Your goal: From the line with "apply list_elem_of_fmap in Hf" through the line with "exfalso. destruct Hviol as [f Hf].", repeat the entries verbatim, both end lines included, and add nothing.

Segment Open

(** What the chains of the create route leave in the body, and the
    errors they record. *)
Lemma run_create_chains b :
  run_chains create_chains b =
  (Body.mk (Some (trim (toString (Body.title b))))
           (trim <$> Body.description b)
           (Body.status b) (Body.priority b) (Body.dueDate b) (Body.user b),
   (if isLength 3 100 (trim (toString (Body.title b))) then []
    else [VError.mk (Some (trim (toString (Body.title b))))
                    "Title must be between 3 and 100 characters" "title"]) ++
   (match Body.description b with
    | Some v => if isLength 0 500 (trim v) then []
                else [VError.mk (Some (trim v))
                                "Description cannot exceed 500 characters"
                                "description"]
    | None => []
    end) ++
   (match Body.status b with
    | Some v => if isIn statuses v then []
                else [VError.mk (Some v) "Invalid status" "status"]
    | None => []
    end) ++
   (match Body.priority b with
    | Some v => if isIn priorities v then []
                else [VError.mk (Some v) "Invalid priority" "priority"]
    | None => []
    end))%list.
Proof.
  destruct b as [[t|] [d|] [s|] [p|] due usr];
    unfold create_chains, run_chains, run_chain; cbn -[trim isLength isIn];
    rewrite ?trim_empty;
    repeat match goal with
           | |- context [if ?c then _ else _] => destruct c
           end; reflexivity.
Qed.

(** The same for the update route, where the title is optional too. *)
Lemma run_update_chains b :
  run_chains update_chains b =
  (Body.mk (trim <$> Body.title b)
           (trim <$> Body.description b)
           (Body.status b) (Body.priority b) (Body.dueDate b) (Body.user b),
   (match Body.title b with
    | Some v => if isLength 3 100 (trim v) then []
                else [VError.mk (Some (trim v))
                                "Title must be between 3 and 100 characters"
                                "title"]
    | None => []
    end) ++
   (match Body.description b with
    | Some v => if isLength 0 500 (trim v) then []
                else [VError.mk (Some (trim v))
                                "Description cannot exceed 500 characters"
                                "description"]
    | None => []
    end) ++
   (match Body.status b with
    | Some v => if isIn statuses v then []
                else [VError.mk (Some v) "Invalid status" "status"]
    | None => []
    end) ++
   (match Body.priority b with
    | Some v => if isIn priorities v then []
                else [VError.mk (Some v) "Invalid priority" "priority"]
    | None => []
    end))%list.
Proof.
  destruct b as [[t|] [d|] [s|] [p|] due usr];
    unfold update_chains, run_chains, run_chain; cbn -[trim isLength isIn];
    repeat match goal with
           | |- context [if ?c then _ else _] => destruct c
           end; reflexivity.
Qed.

Lemma schema_errors_nil d : schema_errors d = [] <-> schema_ok d = true.
Proof.
  unfold schema_errors, schema_ok.
  rewrite !app_nil, !andb_true_iff.
  assert (Htitle :
    match Task.title d with
    | EmptyString => [("title", "Task title is required")]
    | s =>
        if negb (Nat.leb 3 (String.length s))
        then [("title", "Title must be at least 3 characters")]
        else if negb (Nat.leb (String.length s) 100)
        then [("title", "Title cannot exceed 100 characters")]
        else []
    end = [] <-> isLength 3 100 (Task.title d) = true).
  { unfold isLength. destruct (Task.title d) as [|c t]; [done|].
    destruct (Nat.leb 3 _), (Nat.leb _ 100); done. }
  assert (Hdesc :
    match Task.description d with
    | Some s =>
        if negb (Nat.leb (String.length s) 500)
        then [("description", "Description cannot exceed 500 characters")]
        else []
    | None => []
    end = [] <->
    match Task.description d with
    | Some s => isLength 0 500 s
    | None => true
    end = true).
  { unfold isLength. destruct (Task.description d) as [s|]; [|done].
    simpl. destruct (Nat.leb _ 500); done. }
  rewrite Htitle, Hdesc.
  destruct (isIn statuses (Task.status d)), (isIn priorities (Task.priority d));
    intuition discriminate.
Qed.

Lemma validate_ok d : schema_ok d = true -> validate [] d = Ok tt.
Proof.
  intros Hok. apply schema_errors_nil in Hok. unfold validate.
  cbn [app]. by rewrite Hok.
Qed.

(** A document on which a failed cast of the due date was recorded, and
    that is in order otherwise, is rejected with that one error. *)
Lemma validate_cast_failed d due :
  schema_ok d = true ->
  validate [("dueDate", Err.message (CastError due))] d =
    Throw (dueDate_rejected due).
Proof.
  intros Hok. apply schema_errors_nil in Hok. unfold validate.
  rewrite Hok. reflexivity.
Qed.

Lemma validate_inv invalid d :
  validate invalid d = Ok tt -> invalid = [] /\ schema_errors d = [].
Proof.
  unfold validate. destruct (invalid ++ schema_errors d)%list eqn:Happ; [|done].
  intros _. by apply app_nil in Happ.
Qed.

(** What a [create] that resolved has done. *)
Lemma create_inv db oid now n d db' :
  create db oid now n = Ok (d, db') ->
  build oid now n = (d, []) /\ Task._id d = oid /\ Task.user d = n_user n /\
  schema_errors d = [] /\ fault db = None /\ tasks db !! oid = None /\
  db' = with_tasks db (<[oid := d]> (tasks db)).
Proof.
  unfold create.
  assert (Hid : Task._id (build oid now n).1 = oid /\
                Task.user (build oid now n).1 = n_user n).
  { unfold build. by destruct (cast_dueDate (n_dueDate n)). }
  destruct (build oid now n) as [d0 invalid]. cbn [fst] in Hid.
  destruct (validate invalid d0) as [[]|] eqn:Hv; [|done].
  apply validate_inv in Hv as [-> Hschema].
  unfold roundtrip. destruct (fault db); [done|]. cbn [bind].
  destruct (tasks db !! oid); [done|]. intros [= <- <-].
  by destruct Hid.
Qed.

(** What a [save] that resolved has done. *)
Lemma save_inv db now invalid d d' db' :
  save db now invalid d = Ok (d', db') ->
  invalid = [] /\ d' = pre_save now d /\ schema_errors d' = [] /\
  fault db = None /\
  db' = with_tasks db (<[Task._id d' := d']> (tasks db)).
Proof.
  unfold save.
  destruct (validate invalid (pre_save now d)) as [[]|] eqn:Hv; [|done].
  apply validate_inv in Hv as [-> Hschema].
  unfold roundtrip. destruct (fault db); [done|]. cbn [bind].
  by intros [= <- <-].
Qed.

Lemma cast_dueDate_castable v :
  castable v = true ->
  cast_dueDate v = Ok (match v with Some (Some d) => Some d | _ => None end).
Proof.
  destruct v as [[t|]|]; try done. cbn [castable cast_dueDate].
  unfold new_Date. by intros ->.
Qed.

Lemma castable_false v :
  castable v = false <-> exists t, v = Some (Some t) /\ new_Date t = None.
Proof.
  destruct v as [[t|]|]; cbn [castable]; unfold new_Date.
  - split.
    + intros Hc. exists t. by rewrite Hc.
    + intros (t' & [= <-] & Hn). by destruct (Z.abs t <=? max_time)%Z.
  - split; [done|]. by intros (t & [=] & _).
  - split; [done|]. by intros (t & [=] & _).
Qed.

Lemma isIn_nonempty values v :
  isIn values v = true -> ~ In EmptyString values -> truthy (Some v) = true.
Proof.
  intros Hin Hne. destruct v; [|done]. exfalso. apply Hne.
  unfold isIn in Hin. apply existsb_exists in Hin as (x & Hx & Heq).
  apply String.eqb_eq in Heq. by subst.
Qed.

Lemma status_truthy v : isIn statuses v = true -> truthy (Some v) = true.
Proof.
  intros Hin. apply (isIn_nonempty statuses); [done|].
  simpl. intuition discriminate.
Qed.

Lemma priority_truthy v : isIn priorities v = true -> truthy (Some v) = true.
Proof.
  intros Hin. apply (isIn_nonempty priorities); [done|].
  simpl. intuition discriminate.
Qed.

Lemma title_truthy v : isLength 3 100 v = true -> truthy (Some v) = true.
Proof.
  intros Hl%isLength_spec. destruct v; [simpl in Hl; lia|done].
Qed.

Lemma isLength_0 max s : isLength 0 max s = Nat.leb (String.length s) max.
Proof. reflexivity. Qed.

(** The chains of the create route record no error exactly when no rule
    is violated. *)
Lemma create_errors_nil b :
  (run_chains create_chains b).2 = [] <-> forall f, violated f b = false.
Proof.
  rewrite run_create_chains. cbn [snd]. rewrite !app_nil.
  split.
  - intros (Ht & Hd & Hs & Hp) f.
    destruct f; cbn [violated].
    + by destruct (isLength 3 100 _).
    + destruct (Body.description b); [|done].
      rewrite isLength_0 in Hd. by destruct (Nat.leb _ 500).
    + destruct (Body.status b); [|done]. by destruct (isIn statuses _).
    + destruct (Body.priority b); [|done]. by destruct (isIn priorities _).
  - intros Hall.
    pose proof (Hall Title) as Ht. pose proof (Hall Description) as Hd.
    pose proof (Hall Status) as Hs. pose proof (Hall Priority) as Hp.
    cbn [violated] in Ht, Hd, Hs, Hp.
    repeat split.
    + by destruct (isLength 3 100 _).
    + destruct (Body.description b); [|done].
      rewrite isLength_0. by destruct (Nat.leb _ 500).
    + destruct (Body.status b); [|done]. by destruct (isIn statuses _).
    + destruct (Body.priority b); [|done]. by destruct (isIn priorities _).
Qed.

Lemma field_name_inj f g : field_name f = field_name g -> f = g.
Proof. by destruct f, g. Qed.

(** An array of errors with one entry for each field that violates a
    rule names every such field, and no other. *)
Lemma params_name_violated (viol : Field -> bool) (errors : list VError.t) :
  VError.param <$> errors = field_name <$> List.filter viol fields ->
  forall f, viol f = true <->
            exists e, e ∈ errors /\ VError.param e = field_name f.
Proof.
  intros Hmap f. split.
  - intros Hf.
    assert (Hin : field_name f ∈ VError.param <$> errors).
    { rewrite Hmap. apply list_elem_of_fmap_2, list_elem_of_In, filter_In.
      split; [|done]. destruct f; cbn; auto. }
    apply list_elem_of_fmap in Hin as (e & He & Hin). by exists e.
  - intros (e & Hin & He).
    assert (Hf : field_name f ∈ field_name <$> List.filter viol fields).
    { rewrite <- Hmap, <- He. by apply list_elem_of_fmap_2. }
    apply list_elem_of_fmap in Hf as (g & Hg & Hf).
    apply field_name_inj in Hg as <-.
    by apply list_elem_of_In, filter_In in Hf as [_ Hf].
Qed.

(** The errors the chains of the create route record: one for each field
    that violates its rule, in the order of the chains. *)
Lemma create_errors_params b :
  VError.param <$> (run_chains create_chains b).2 =
  field_name <$> List.filter (fun f => violated f b) fields.
Proof.
  rewrite run_create_chains. cbn [snd].
  destruct b as [t d s p due usr];
    cbn [Body.title Body.description Body.status Body.priority].
  unfold fields.
  cbn [List.filter violated Body.title Body.description Body.status Body.priority].
  destruct (isLength 3 100 (trim (toString t)));
  destruct d as [d|]; rewrite ?isLength_0;
    try destruct (Nat.leb (String.length (trim d)) 500);
  destruct s as [s|]; try destruct (isIn statuses s);
  destruct p as [p|]; try destruct (isIn priorities p);
  reflexivity.
Qed.

(** C8, as the code has it.  A create body that violates one or more of
    the rules the validators apply (a title that, with surrounding white
    space removed, is shorter than 3 or longer than 100 characters, a
    missing title counting as empty; a description that, trimmed, is
    longer than 500; a status or priority that is sent and is outside
    its enumeration) is answered 400 'Validation failed', nothing is
    stored, and the [errors] array of the response has one entry for each
    violated field, in the order title, description, status, priority:
    it names every violated field and no other. *)
Theorem create_lists_every_violated_field
    db (oid : N) (now : Z) (u : User.t) (b : Body.t) :
  (exists f, violated f b = true) ->
  exists errors,
    POST_task db oid now u b =
      (Res.mk 400 false (Some "Validation failed") None Res.NoData None
              (Some errors), db) /\
    VError.param <$> errors =
      field_name <$> List.filter (fun f => violated f b) fields /\
    forall f, violated f b = true <->
              exists e, e ∈ errors /\ VError.param e = field_name f.
Proof.
  intros Hviol.
  exists (run_chains create_chains b).2. split; [|split].
  - unfold POST_task.
    destruct (run_chains create_chains b) as [b' errors] eqn:Hrun.
    destruct errors as [|e errors]; [|done].
    exfalso. destruct Hviol as [f Hf].
    assert (Hnil : (run_chains create_chains b).2 = []) by by rewrite Hrun.
    rewrite create_errors_nil in Hnil. by rewrite Hnil in Hf.
  - apply create_errors_params.
  - apply params_name_violated, create_errors_params.
Qed.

Segment Closed

Written solution:
    apply list_elem_of_fmap in Hf as (g & Hg & Hf).
    apply field_name_inj in Hg as <-.
    by apply list_elem_of_In, filter_In in Hf as [_ Hf].
Qed.

(** The errors the chains of the create route record: one for each field
    that violates its rule, in the order of the chains. *)
Lemma create_errors_params b :
  VError.param <$> (run_chains create_chains b).2 =
  field_name <$> List.filter (fun f => violated f b) fields.
Proof.
  rewrite run_create_chains. cbn [snd].
  destruct b as [t d s p due usr];
    cbn [Body.title Body.description Body.status Body.priority].
  unfold fields.
  cbn [List.filter violated Body.title Body.description Body.status Body.priority].
  destruct (isLength 3 100 (trim (toString t)));
  destruct d as [d|]; rewrite ?isLength_0;
    try destruct (Nat.leb (String.length (trim d)) 500);
  destruct s as [s|]; try destruct (isIn statuses s);
  destruct p as [p|]; try destruct (isIn priorities p);
  reflexivity.
Qed.

(** C8, as the code has it.  A create body that violates one or more of
    the rules the validators apply (a title that, with surrounding white
    space removed, is shorter than 3 or longer than 100 characters, a
    missing title counting as empty; a description that, trimmed, is
    longer than 500; a status or priority that is sent and is outside
    its enumeration) is answered 400 'Validation failed', nothing is
    stored, and the [errors] array of the response has one entry for each
    violated field, in the order title, description, status, priority:
    it names every violated field and no other. *)
Theorem create_lists_every_violated_field
    db (oid : N) (now : Z) (u : User.t) (b : Body.t) :
  (exists f, violated f b = true) ->
  exists errors,
    POST_task db oid now u b =
      (Res.mk 400 false (Some "Validation failed") None Res.NoData None
              (Some errors), db) /\
    VError.param <$> errors =
      field_name <$> List.filter (fun f => violated f b) fields /\
    forall f, violated f b = true <->
              exists e, e ∈ errors /\ VError.param e = field_name f.
Proof.
  intros Hviol.
  exists (run_chains create_chains b).2. split; [|split].
  - unfold POST_task.
    destruct (run_chains create_chains b) as [b' errors] eqn:Hrun.
    destruct errors as [|e errors]; [|done].
    exfalso. destruct Hviol as [f Hf].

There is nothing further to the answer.